Romilly watched jealously as the hooded hawk settled down comfortably on Alderic’s wrist; but Preciosa seemed content and she turned to tying the line around the meat, so that Preciosa could not snap it away too swiftly, and must bring it down to the ground to eat, as a good hunting-hawk must learn to do; badly tamed hawks tended to snatch food from a lure in midair, which taught them little about hunting practice. They must be taught to bring the prey down to their master, and to wait until the meat was given to them from the hand.

“Give me the line and lure,” said Darren. “If I can do nothing else, I can at least throw out the lure.”

Romilly handed it to him with relief. “Thank you – you are taller than I, you can whirl it higher,” she said, and took Preciosa again on her wrist. One handed, she slipped the hood from the hawk’s head, raising her arm to let it fly. Trailing its lines, the hawk rose higher, higher – coming to the end of the line, Romilly saw it turn its head, see the flying, whistling lure – swiftly, dropping with suddenly folded wings, it descended on the lure, seizing it with beak and talons, and dropped swiftly to Romilly’s feet. Romilly gave the sharp whistle which the hawk was being taught to associate with food, and scooped Preciosa up on her glove, tearing the food from the lure.

Preciosa was bending so swiftly to the food that she hopped sidewise on Romilly’s arm, her claws contracting painfully in the girl’s thinly-clad forearm above the gauntlet. Blood burst out, staining her dress; Romilly set her mouth and did not cry out, but as the crimson spread across the blue fabric, Darren cried out sharply.

“Oh, sister!”

Preciosa, startled by the cry, lost her balance and fell, bated awkwardly, her wings beating into Darren’s face; Romilly reached for her, but Darren cried out in panic and flung up his hands to ward away the beak and talons which were dangerously close to his face. At his scream, Preciosa tottered again and flew upward, checking with a shrill scream of rage at the end of her lines.

Her jaws set, Romilly hissed in a whisper “Damn you, Darren, she could have broken a flight-feather! Don’t you know better than to move that fast around a hawk? Get back before you frighten her worse than that!”

Darren stammered “You-you-you’re bleeding-”

“So what?” Romilly demanded harshly, shoved him back with a rough hand, and whistled softly, coaxingly to Preciosa. “I might better bring Rael into the hawk-house, you lackwit! Get out of here!”

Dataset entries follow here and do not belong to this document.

(* ===== verification/SemanticCache.v ===== *)
(** * The semantic cache (storage/redis_cache.go)

    Answers of the retrieval API are kept in Redis under a key of tenant, channel, query
    and scope, with an index from chunks and sources to the keys of the answers that hold
    them. The model has the commands the code sends, with the deadlines Redis gives its
    keys; every call may fail, and a pipeline may break off after some of its commands. *)

From Stdlib Require Import Ascii.
From S2P Require Import Prelude GoFloat GoString Match ScopeKey Effects AuditIntegrity.

Module SemanticCache.

(** ** Redis *)

Inductive value := Str (s : string) | SetOf (m : gset string).
(** A key without a deadline stays. *)
Record item := { val : value; dies : option Time }.
Abbreviation Redis := (gmap string item).

Definition alive (now : Time) (i : item) : bool := match dies i with None => true | Some d => (now <? d)%Z end.
Definition present (now : Time) (r : Redis) (k : string) : option item :=
  match r !! k with Some i => if alive now i then Some i else None | None => None end.

Definition GET (now : Time) (k : string) (r : Redis) : option string :=
  match present now r k with Some {| val := Str s |} => Some s | _ => None end.
Definition SMEMBERS (now : Time) (k : string) (r : Redis) : gset string :=
  match present now r k with Some {| val := SetOf m |} => m | _ => ∅ end.
Definition SET (now : Time) (k s : string) (life : option Z) (r : Redis) : Redis :=
  <[k := {| val := Str s; dies := (λ l, now + l)%Z <$> life |}]> r.
(** A key that holds no set is left alone. *)
Definition SADD (now : Time) (k m : string) (r : Redis) : Redis :=
  match present now r k with
  | Some {| val := SetOf s; dies := d |} => <[k := {| val := SetOf ({[m]} ∪ s); dies := d |}]> r
  | Some _ => r
  | None => <[k := {| val := SetOf {[m]}; dies := None |}]> r
  end.
Definition EXPIRE (now : Time) (k : string) (life : Z) (r : Redis) : Redis :=
  match present now r k with
  | Some i => if (life <=? 0)%Z then delete k r else <[k := {| val := val i; dies := Some (now + life)%Z |}]> r
  | None => r
  end.
Definition DEL (ks : list string) (r : Redis) : Redis := foldr delete r ks.

Inductive cache_error := ErrMissingTenantScope | ErrCanceled | ErrNilResult | Failed (what : string).

(** What the client makes of a duration: the life [SET] and [EXPIRE] give. *)
Class Lives := { set_life : Z → option Z; expire_life : Z → Z }.
(** How many commands of a pipeline that broke reached the server. *)
Class Pipes := reached : nat → nat.

Section Cache.
Context `{Out : Outside} `{Lv : Lives} `{Pp : Pipes}.
Context (sha256 : bytes → bytes) (marshal : CachedResult → option string) (unmarshal : string → option CachedResult).
Context (KeyPrefix : string) (DefaultTTL : Z) (TenantTTL : option (string → Z → Z)).

Abbreviation M := (Eff Redis cache_error) (only parsing).

(** Calls at the time Redis reads. *)
Definition redis_read {A} (what : string) (f : Time → Redis → A) : M A := λ w,
  eread (Failed what) (f (clock (calls_made w) 0)) w.
Definition redis_write (what : string) (f : Time → Redis → Redis) : M unit := λ w,
  ewrite (Failed what) (f (clock (calls_made w) 0)) w.
Definition Exec (what : string) (cmds : Time → list (Redis → Redis)) : M unit := λ w,
  let n := calls_made w in
  let run (l : list (Redis → Redis)) := foldl (λ r c, c r) (store w) l in
  let l := cmds (clock n 0) in
  match fate n with
  | Performed => (Ok tt, {| store := run l; calls_made := S n |})
  | Refused => (Err (Failed what), {| store := store w; calls_made := S n |})
  | ReplyLost => (Err (Failed what), {| store := run (take (reached n) l); calls_made := S n |})
  end.

(** ** Keys *)

Definition resolveTTL (tenantID : string) (ttl : Z) : Z :=
  let t := if (ttl =? 0)%Z then DefaultTTL else ttl in
  match TenantTTL with Some f => f tenantID t | None => t end.

Definition nul : bytes := [ascii_of_N 0].
Definition hashed (tenantID channelID : string) (emb : list float) (scopeHash : string) : bytes :=
  to_bytes tenantID ++ nul ++ to_bytes channelID ++ nul ++
  (emb ≫= λ v, rev (ScopeKey.be_bytes 4 (ScopeKey.f32_bits v))) ++ nul ++ to_bytes scopeHash.

Definition CacheKey (tenantID channelID : string) (emb : list float) (scopeHash : string) : string :=
  str_app KeyPrefix (str_app "cache:" (str_app tenantID (str_app ":"
    (of_bytes (AuditIntegrity.hex (sha256 (hashed tenantID channelID emb scopeHash))))))).
Definition sourceTagKey (tenantID sourceID : string) : string :=
  str_app KeyPrefix (str_app "cache-tag:source:" (str_app tenantID (str_app ":" sourceID))).
Definition memberKey (tenantID chunkID : string) : string :=
  str_app KeyPrefix (str_app "members:" (str_app tenantID (str_app ":" chunkID))).

(** The distinct values that are not empty, in order. *)
Fixpoint distinct (seen : list string) (l : list string) : list string :=
  match l with
  | [] => []
  | x :: r => if str_empty x || bool_decide (x ∈ seen) then distinct seen r else x :: distinct (x :: seen) r
  end.
Definition chunkIDs (hits : list CachedHit) : list string := distinct [] (k_ID <$> hits).
Definition sourceIDs (hits : list CachedHit) : list string := distinct [] (k_SourceID <$> hits).

(** ** Operations *)

(** The checks all operations begin with; [ctx] is the error of the context. *)
Definition guarded {A} (ctx : option cache_error) (tenantID : string) (k : M A) : M A :=
  if str_empty tenantID then ethrow ErrMissingTenantScope
  else match ctx with Some e => ethrow e | None => k end.

(** A corrupt entry counts as a miss. *)
Definition Get (ctx : option cache_error) (tenantID channelID : string) (emb : list float) (scopeHash : string) : M (option CachedResult) :=
  guarded ctx tenantID (
    let@ raw := redis_read "get" (λ now, GET now (CacheKey tenantID channelID emb scopeHash)) in
    eret (match raw with Some s => unmarshal s | None => None end)).

(** The fields [Set] fills in. *)
Definition completed (now : Time) (res : CachedResult) : CachedResult :=
  {| Hits := Hits res; CachedAt := if time_is_zero (CachedAt res) then now else CachedAt res;
     ChunkIDs := match ChunkIDs res with [] => chunkIDs (Hits res) | l => l end |}.

(** The sets an answer is entered in. *)
Definition tags (tenantID : string) (res : CachedResult) : list string :=
  (memberKey tenantID <$> ChunkIDs res) ++ (sourceTagKey tenantID <$> sourceIDs (Hits res)).

Definition set_commands (tenantID key payload : string) (res : CachedResult) (ttl : Z) (now : Time) : list (Redis → Redis) :=
  SET now key payload (set_life ttl) :: (tags tenantID res ≫= λ t, [SADD now t key; EXPIRE now t (expire_life ttl)]).

Definition Set_ (ctx : option cache_error) (now : Time) (tenantID channelID : string) (emb : list float) (scopeHash : string)
    (result : option CachedResult) (ttl : Z) : M unit :=
  guarded ctx tenantID
    match result with
    | None => ethrow ErrNilResult
    | Some r =>
        let res := completed now r in
        match marshal res with
        | None => ethrow (Failed "marshal")
        | Some payload =>
            Exec "set" (set_commands tenantID (CacheKey tenantID channelID emb scopeHash) payload res (resolveTTL tenantID ttl))
        end
    end.

(** The loop of both invalidations: the members of each set, which is deleted. *)
Fixpoint gather (what : string * string) (tagKeys : list string) (keys : gset string) : M (gset string) :=
  match tagKeys with
  | [] => eret keys
  | tk :: rest =>
      let@ members := redis_read what.1 (λ now, SMEMBERS now tk) in
      let@ _ := redis_write what.2 (λ _, DEL [tk]) in
      gather what rest (members ∪ keys)
  end.

Definition drop_tagged (what : string * string) (tagKeys : list string) : M unit :=
  let@ keys := gather what tagKeys ∅ in
  if bool_decide (keys = ∅) then eret tt else redis_write "del entries" (λ _, DEL (elements keys)).

Definition Invalidate (ctx : option cache_error) (tenantID : string) (ids : list string) : M unit :=
  guarded ctx tenantID match ids with [] => eret tt | _ => drop_tagged ("smembers", "del members")%string (memberKey tenantID <$> ids) end.
Definition InvalidateBySources (ctx : option cache_error) (tenantID : string) (ids : list string) : M unit :=
  guarded ctx tenantID match ids with [] => eret tt | _ => drop_tagged ("smembers tag", "del tag")%string (sourceTagKey tenantID <$> ids) end.

(** What the caller gets, and whether a refresh is started in the background. *)
Definition GetOrRefresh (ctx : option cache_error) (now : Time) (tenantID channelID : string) (emb : list float) (scopeHash : string)
    (staleAfter : Z) (can_refresh : bool) : M (option CachedResult * bool) :=
  let@ cached := Get ctx tenantID channelID emb scopeHash in
  eret (match cached with
        | Some c => (cached, can_refresh && (0 <? staleAfter)%Z && (staleAfter <=? time_sub now (CachedAt c))%Z)
        | None => (None, can_refresh)
        end).

(** The background refresh: what was rebuilt is stored, errors are dropped. *)
Definition refresh_entry {E} (now : Time) (tenantID channelID : string) (emb : list float) (scopeHash : string) (ttl : Z)
    (fresh : result (option CachedResult) E) : M unit := λ w,
  match fresh with
  | Ok (Some r) => (Ok tt, (Set_ None now tenantID channelID emb scopeHash (Some r) ttl w).2)
  | _ => (Ok tt, w)
  end.

(** ** Keys do not mix *)

Lemma key_split (a b : string) (x y : string) :
  str_app KeyPrefix (str_app a x) = str_app KeyPrefix (str_app b y) → to_bytes a ++ to_bytes x = to_bytes b ++ to_bytes y.
Proof. intros E. apply (f_equal to_bytes) in E. rewrite !to_bytes_app in E. by apply app_inv_head in E. Qed.

Definition is_entry (t k : string) : Prop := ∃ ch emb sc, k = CacheKey t ch emb sc.
Definition is_tag (k : string) : Prop := ∃ t x, k = memberKey t x ∨ k = sourceTagKey t x.

Lemma tag_not_entry k t : is_tag k → is_entry t k → False.
Proof. intros (u & x & [->| ->]) (ch & emb & sc & E); apply key_split in E; discriminate E. Qed.

Lemma tags_are_tags t res k : k ∈ tags t res → is_tag k.
Proof.
  unfold tags. intros [Hk|Hk]%elem_of_app; apply list_elem_of_fmap in Hk as (x & -> & _); exists t, x; [by left|by right].
Qed.

Lemma hex_length b : length (AuditIntegrity.hex b) = 2 * length b.
Proof.
  induction b as [|a b IH]; [done|]. unfold AuditIntegrity.hex in *. rewrite bind_cons, length_app, IH. simpl. lia.
Qed.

“And this is what I have for a son and heir,” said The MacAran bitterly. He was standing in the door of the hawk-house, watching the three young people unseen. His voice, even in his anger, was low – he knew better than to raise his voice near a frightened bird. He stood silent, staring with his brows knitted in a scowl, as Romilly coaxed the hawk down to her wrist and untangled the lines. “Are you not ashamed, Darren, to stand by while a little girl bests you at what should come by instinct to any son of mine? But that I knew your mother so well, I would swear you had been fathered by some chance – come beggar of the roads. . . . Bearer of Burdens, why have you weighted my life with a son so unfit for his place?” He grabbed Darren’s arm and jerked him inside the hawk-house; Romilly heard Darren cry out and her teeth met in her lip as if the blow had landed on her own shoulders.